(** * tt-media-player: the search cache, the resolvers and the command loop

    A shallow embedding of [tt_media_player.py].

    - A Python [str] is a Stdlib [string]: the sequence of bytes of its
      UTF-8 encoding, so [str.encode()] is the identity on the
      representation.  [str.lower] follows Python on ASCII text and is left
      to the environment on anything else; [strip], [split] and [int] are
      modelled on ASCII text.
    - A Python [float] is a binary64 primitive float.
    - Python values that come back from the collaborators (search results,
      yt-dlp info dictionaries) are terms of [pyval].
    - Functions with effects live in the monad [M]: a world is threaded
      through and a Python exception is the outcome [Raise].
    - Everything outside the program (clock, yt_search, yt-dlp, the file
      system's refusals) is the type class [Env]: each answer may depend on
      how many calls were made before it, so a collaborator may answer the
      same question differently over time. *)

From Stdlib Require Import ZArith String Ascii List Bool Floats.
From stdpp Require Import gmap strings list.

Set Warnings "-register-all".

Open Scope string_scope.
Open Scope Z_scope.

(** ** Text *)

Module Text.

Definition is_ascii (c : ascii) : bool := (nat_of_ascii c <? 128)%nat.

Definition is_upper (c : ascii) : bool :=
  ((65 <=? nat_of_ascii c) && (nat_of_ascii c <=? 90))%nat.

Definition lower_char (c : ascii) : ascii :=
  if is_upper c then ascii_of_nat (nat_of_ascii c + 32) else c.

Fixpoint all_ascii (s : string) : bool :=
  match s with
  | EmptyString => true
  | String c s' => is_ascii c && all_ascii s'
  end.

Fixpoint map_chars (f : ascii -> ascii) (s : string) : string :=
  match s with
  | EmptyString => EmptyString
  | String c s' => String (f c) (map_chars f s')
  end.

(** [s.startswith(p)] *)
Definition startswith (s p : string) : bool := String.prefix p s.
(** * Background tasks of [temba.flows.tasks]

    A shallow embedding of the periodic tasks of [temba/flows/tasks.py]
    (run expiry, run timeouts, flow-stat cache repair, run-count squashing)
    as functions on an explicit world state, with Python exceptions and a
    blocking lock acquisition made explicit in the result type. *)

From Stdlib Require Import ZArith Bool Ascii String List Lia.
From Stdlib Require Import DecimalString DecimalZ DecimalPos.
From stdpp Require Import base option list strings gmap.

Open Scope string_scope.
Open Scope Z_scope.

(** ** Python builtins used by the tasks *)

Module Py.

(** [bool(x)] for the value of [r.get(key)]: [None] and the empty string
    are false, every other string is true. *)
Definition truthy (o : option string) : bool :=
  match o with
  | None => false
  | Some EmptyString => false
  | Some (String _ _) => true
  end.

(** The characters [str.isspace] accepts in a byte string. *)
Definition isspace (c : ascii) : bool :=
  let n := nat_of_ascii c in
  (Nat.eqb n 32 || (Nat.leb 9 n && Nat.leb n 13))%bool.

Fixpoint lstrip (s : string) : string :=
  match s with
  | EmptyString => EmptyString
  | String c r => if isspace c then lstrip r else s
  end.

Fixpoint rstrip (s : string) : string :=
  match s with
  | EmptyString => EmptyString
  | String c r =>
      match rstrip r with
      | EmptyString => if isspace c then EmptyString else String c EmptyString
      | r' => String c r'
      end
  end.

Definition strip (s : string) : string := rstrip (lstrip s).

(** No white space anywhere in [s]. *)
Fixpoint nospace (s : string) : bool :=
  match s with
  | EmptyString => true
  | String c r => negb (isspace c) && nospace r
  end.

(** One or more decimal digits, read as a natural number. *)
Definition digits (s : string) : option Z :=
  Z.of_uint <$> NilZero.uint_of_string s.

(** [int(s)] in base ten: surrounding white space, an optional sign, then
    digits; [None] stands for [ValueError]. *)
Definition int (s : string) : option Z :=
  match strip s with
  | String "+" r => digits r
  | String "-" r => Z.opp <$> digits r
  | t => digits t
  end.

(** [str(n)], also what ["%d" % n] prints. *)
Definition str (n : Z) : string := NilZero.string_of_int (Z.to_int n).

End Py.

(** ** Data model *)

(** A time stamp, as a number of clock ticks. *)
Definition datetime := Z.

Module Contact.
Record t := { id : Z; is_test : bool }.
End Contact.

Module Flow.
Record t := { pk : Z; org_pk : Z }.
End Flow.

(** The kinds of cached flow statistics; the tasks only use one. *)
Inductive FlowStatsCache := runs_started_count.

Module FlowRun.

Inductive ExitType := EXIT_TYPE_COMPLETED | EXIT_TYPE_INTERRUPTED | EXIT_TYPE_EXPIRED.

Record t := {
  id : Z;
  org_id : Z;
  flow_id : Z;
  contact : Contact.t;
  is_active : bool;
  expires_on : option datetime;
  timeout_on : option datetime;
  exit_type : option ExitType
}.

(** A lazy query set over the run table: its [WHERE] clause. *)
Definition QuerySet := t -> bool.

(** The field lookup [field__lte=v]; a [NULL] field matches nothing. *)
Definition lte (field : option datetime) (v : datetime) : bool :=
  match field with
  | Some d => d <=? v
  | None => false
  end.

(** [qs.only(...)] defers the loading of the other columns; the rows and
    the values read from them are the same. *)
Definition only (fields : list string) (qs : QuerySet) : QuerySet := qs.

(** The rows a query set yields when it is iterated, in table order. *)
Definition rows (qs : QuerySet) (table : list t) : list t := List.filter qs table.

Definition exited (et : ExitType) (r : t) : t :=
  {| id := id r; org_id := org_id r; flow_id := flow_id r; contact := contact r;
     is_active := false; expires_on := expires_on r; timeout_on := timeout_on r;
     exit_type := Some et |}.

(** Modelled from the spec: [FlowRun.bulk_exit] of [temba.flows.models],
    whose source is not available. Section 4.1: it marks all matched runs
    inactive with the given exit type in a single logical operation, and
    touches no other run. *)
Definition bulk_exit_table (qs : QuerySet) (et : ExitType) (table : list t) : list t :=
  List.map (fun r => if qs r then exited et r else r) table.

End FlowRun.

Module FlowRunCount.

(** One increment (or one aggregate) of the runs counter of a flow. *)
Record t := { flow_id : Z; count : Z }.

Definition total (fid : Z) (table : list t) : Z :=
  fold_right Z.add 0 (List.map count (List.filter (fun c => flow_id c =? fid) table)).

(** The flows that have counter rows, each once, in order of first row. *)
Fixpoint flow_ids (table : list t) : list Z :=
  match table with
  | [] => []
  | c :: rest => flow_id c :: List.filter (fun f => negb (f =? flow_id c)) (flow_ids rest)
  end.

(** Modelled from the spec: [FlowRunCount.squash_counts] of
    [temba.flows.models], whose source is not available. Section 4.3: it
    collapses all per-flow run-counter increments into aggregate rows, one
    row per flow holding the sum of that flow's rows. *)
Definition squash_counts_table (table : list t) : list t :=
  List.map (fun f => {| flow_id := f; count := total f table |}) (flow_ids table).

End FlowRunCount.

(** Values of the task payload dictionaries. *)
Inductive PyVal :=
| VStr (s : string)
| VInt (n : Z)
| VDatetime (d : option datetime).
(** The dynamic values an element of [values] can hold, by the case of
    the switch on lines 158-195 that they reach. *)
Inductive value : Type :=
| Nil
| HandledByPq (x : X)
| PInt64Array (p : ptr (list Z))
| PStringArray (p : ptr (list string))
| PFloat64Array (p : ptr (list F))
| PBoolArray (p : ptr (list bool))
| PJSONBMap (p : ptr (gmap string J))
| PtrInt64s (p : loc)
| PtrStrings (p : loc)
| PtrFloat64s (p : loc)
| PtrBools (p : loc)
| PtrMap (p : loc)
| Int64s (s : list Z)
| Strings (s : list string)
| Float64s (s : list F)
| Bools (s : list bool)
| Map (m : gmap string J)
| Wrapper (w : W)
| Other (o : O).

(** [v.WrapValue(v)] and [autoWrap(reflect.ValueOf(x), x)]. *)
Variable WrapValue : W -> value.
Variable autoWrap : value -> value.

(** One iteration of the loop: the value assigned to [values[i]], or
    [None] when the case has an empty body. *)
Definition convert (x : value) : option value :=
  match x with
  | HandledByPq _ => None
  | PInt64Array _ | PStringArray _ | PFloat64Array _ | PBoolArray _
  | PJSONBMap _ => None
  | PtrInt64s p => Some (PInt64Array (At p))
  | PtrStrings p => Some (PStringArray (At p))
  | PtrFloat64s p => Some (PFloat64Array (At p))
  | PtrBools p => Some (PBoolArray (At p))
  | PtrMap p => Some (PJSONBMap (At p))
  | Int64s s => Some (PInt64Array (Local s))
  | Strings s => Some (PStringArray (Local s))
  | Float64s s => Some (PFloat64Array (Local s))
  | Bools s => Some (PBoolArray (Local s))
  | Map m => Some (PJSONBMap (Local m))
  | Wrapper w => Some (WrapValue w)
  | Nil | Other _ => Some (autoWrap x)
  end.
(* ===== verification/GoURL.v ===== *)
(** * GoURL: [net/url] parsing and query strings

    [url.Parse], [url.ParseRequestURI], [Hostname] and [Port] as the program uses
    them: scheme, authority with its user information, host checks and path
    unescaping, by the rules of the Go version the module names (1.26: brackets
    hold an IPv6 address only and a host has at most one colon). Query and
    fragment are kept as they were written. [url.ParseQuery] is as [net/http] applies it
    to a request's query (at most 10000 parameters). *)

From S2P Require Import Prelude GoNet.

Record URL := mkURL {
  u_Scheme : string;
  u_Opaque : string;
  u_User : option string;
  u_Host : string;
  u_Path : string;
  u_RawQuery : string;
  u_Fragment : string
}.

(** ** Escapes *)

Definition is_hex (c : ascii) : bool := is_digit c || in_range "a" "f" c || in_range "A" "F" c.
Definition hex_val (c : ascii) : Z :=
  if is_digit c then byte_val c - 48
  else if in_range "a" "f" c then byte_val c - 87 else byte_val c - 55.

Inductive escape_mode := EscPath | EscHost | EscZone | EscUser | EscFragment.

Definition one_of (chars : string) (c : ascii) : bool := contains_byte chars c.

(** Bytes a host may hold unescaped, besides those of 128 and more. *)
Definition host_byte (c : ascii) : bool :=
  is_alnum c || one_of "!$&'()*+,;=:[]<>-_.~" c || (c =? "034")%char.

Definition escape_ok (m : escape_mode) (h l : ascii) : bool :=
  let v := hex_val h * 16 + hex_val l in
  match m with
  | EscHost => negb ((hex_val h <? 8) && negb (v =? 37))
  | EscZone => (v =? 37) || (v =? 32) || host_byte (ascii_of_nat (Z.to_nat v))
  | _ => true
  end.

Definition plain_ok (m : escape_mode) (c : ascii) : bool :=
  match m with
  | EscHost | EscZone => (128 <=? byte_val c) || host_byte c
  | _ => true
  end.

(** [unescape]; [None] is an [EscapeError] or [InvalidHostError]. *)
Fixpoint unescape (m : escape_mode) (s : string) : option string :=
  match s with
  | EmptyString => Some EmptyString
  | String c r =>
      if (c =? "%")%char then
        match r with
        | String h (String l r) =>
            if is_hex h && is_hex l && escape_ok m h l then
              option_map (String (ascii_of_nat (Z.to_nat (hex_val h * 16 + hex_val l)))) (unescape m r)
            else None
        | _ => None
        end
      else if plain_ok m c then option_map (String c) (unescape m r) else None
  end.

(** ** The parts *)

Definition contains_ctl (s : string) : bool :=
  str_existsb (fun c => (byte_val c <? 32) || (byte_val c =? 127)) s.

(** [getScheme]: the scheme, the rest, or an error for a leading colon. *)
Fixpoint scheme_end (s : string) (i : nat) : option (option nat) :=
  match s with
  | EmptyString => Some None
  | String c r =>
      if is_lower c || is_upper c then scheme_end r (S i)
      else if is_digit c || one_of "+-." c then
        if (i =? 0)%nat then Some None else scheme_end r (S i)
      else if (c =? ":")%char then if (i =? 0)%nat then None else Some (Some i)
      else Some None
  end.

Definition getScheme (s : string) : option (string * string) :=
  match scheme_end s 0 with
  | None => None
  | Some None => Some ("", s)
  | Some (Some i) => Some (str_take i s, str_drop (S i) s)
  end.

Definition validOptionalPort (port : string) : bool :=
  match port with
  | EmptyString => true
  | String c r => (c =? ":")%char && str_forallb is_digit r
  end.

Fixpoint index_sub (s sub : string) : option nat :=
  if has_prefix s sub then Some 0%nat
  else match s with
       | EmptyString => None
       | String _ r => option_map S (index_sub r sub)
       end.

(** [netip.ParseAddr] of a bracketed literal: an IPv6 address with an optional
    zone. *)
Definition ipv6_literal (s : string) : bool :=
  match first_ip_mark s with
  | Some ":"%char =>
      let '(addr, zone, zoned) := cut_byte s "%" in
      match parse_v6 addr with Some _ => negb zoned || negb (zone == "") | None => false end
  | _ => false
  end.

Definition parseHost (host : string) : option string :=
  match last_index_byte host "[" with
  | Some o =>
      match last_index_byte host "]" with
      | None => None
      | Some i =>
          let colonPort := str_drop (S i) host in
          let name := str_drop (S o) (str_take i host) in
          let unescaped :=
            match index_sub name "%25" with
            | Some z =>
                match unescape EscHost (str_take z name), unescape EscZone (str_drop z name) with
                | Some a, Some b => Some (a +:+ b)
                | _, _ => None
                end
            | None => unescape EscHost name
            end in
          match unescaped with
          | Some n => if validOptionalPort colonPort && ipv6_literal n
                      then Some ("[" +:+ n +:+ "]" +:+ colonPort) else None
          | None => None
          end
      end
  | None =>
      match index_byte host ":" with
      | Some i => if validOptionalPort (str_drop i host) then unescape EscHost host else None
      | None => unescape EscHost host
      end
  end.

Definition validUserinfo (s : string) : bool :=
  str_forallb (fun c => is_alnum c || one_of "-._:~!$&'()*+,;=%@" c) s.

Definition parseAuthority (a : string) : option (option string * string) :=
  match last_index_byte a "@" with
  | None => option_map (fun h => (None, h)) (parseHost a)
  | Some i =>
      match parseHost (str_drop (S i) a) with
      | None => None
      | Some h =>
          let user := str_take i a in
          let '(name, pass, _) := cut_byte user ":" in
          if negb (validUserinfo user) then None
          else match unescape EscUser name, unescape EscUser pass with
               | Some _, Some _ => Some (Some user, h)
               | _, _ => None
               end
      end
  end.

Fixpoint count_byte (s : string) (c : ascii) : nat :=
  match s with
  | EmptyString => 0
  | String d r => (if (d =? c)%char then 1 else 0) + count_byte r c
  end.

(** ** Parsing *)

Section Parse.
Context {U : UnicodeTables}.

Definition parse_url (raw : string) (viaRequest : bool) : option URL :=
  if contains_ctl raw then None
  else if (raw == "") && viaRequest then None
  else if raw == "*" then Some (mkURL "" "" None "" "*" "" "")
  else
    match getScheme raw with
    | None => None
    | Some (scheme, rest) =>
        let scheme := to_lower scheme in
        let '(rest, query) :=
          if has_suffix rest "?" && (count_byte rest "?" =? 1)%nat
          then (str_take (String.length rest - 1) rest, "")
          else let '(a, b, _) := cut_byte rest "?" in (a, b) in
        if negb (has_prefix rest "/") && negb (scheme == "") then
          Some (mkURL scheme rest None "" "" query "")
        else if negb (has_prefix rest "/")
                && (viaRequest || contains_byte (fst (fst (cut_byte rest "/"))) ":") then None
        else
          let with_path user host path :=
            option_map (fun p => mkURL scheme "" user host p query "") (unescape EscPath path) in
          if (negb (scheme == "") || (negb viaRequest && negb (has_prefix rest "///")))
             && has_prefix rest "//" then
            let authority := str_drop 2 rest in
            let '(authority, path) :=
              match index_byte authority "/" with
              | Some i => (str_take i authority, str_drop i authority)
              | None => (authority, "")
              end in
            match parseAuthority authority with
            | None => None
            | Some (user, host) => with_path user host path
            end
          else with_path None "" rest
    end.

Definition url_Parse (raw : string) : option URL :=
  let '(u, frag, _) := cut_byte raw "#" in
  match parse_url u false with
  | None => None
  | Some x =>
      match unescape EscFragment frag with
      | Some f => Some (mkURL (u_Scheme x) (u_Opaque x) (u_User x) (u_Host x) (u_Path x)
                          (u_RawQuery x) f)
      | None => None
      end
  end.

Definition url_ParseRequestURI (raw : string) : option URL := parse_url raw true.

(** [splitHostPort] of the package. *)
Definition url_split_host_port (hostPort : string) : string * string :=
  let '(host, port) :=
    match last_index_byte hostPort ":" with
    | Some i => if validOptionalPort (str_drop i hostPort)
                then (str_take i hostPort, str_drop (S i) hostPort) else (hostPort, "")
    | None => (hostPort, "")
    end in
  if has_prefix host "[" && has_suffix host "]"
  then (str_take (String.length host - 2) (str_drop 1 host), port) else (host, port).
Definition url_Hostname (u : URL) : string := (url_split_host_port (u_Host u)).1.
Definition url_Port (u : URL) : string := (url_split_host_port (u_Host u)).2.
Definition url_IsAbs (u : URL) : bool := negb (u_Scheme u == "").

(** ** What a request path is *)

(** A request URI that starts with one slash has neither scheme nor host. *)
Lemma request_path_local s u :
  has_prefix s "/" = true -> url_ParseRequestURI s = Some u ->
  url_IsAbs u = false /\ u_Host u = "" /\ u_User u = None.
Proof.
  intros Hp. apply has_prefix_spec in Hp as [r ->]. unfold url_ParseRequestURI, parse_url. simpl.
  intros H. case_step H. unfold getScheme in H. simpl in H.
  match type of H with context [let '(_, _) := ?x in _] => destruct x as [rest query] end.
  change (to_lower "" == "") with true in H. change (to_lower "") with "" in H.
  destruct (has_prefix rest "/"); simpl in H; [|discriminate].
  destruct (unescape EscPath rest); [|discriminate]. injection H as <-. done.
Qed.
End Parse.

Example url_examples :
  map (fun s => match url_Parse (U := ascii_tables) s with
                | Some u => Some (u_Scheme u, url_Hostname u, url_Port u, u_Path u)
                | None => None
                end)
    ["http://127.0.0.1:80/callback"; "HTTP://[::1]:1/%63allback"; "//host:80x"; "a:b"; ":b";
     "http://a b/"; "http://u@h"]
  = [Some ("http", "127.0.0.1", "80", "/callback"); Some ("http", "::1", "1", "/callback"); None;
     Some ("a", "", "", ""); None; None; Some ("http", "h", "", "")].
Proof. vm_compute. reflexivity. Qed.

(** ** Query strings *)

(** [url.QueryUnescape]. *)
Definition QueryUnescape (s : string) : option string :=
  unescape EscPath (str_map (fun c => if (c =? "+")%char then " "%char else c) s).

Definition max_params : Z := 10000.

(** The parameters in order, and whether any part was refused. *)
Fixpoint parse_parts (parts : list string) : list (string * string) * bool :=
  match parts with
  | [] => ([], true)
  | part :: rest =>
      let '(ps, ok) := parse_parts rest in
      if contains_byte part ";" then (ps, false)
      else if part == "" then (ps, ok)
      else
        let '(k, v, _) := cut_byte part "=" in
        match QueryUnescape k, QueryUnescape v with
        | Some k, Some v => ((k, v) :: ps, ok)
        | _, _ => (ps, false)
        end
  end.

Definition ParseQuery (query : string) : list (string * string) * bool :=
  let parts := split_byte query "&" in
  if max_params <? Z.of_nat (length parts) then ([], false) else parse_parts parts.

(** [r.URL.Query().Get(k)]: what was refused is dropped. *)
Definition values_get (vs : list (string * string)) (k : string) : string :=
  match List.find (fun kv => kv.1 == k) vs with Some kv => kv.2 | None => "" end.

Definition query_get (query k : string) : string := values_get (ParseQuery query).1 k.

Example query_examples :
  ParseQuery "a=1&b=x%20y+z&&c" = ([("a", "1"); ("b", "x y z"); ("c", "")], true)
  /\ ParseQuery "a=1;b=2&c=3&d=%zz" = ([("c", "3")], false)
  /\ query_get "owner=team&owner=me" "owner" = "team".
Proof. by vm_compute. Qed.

══════════════════════════════

## What you should do
What is wanted is every line from the first line of the entries through the line that contains "same question differently over time. *)", given again exactly.

## Answer box
(** * tt-media-player: the search cache, the resolvers and the command loop

    A shallow embedding of [tt_media_player.py].

    - A Python [str] is a Stdlib [string]: the sequence of bytes of its
      UTF-8 encoding, so [str.encode()] is the identity on the
      representation.  [str.lower] follows Python on ASCII text and is left
      to the environment on anything else; [strip], [split] and [int] are
      modelled on ASCII text.
    - A Python [float] is a binary64 primitive float.
    - Python values that come back from the collaborators (search results,
      yt-dlp info dictionaries) are terms of [pyval].
    - Functions with effects live in the monad [M]: a world is threaded
      through and a Python exception is the outcome [Raise].
    - Everything outside the program (clock, yt_search, yt-dlp, the file
      system's refusals) is the type class [Env]: each answer may depend on
      how many calls were made before it, so a collaborator may answer the
      same question differently over time. *)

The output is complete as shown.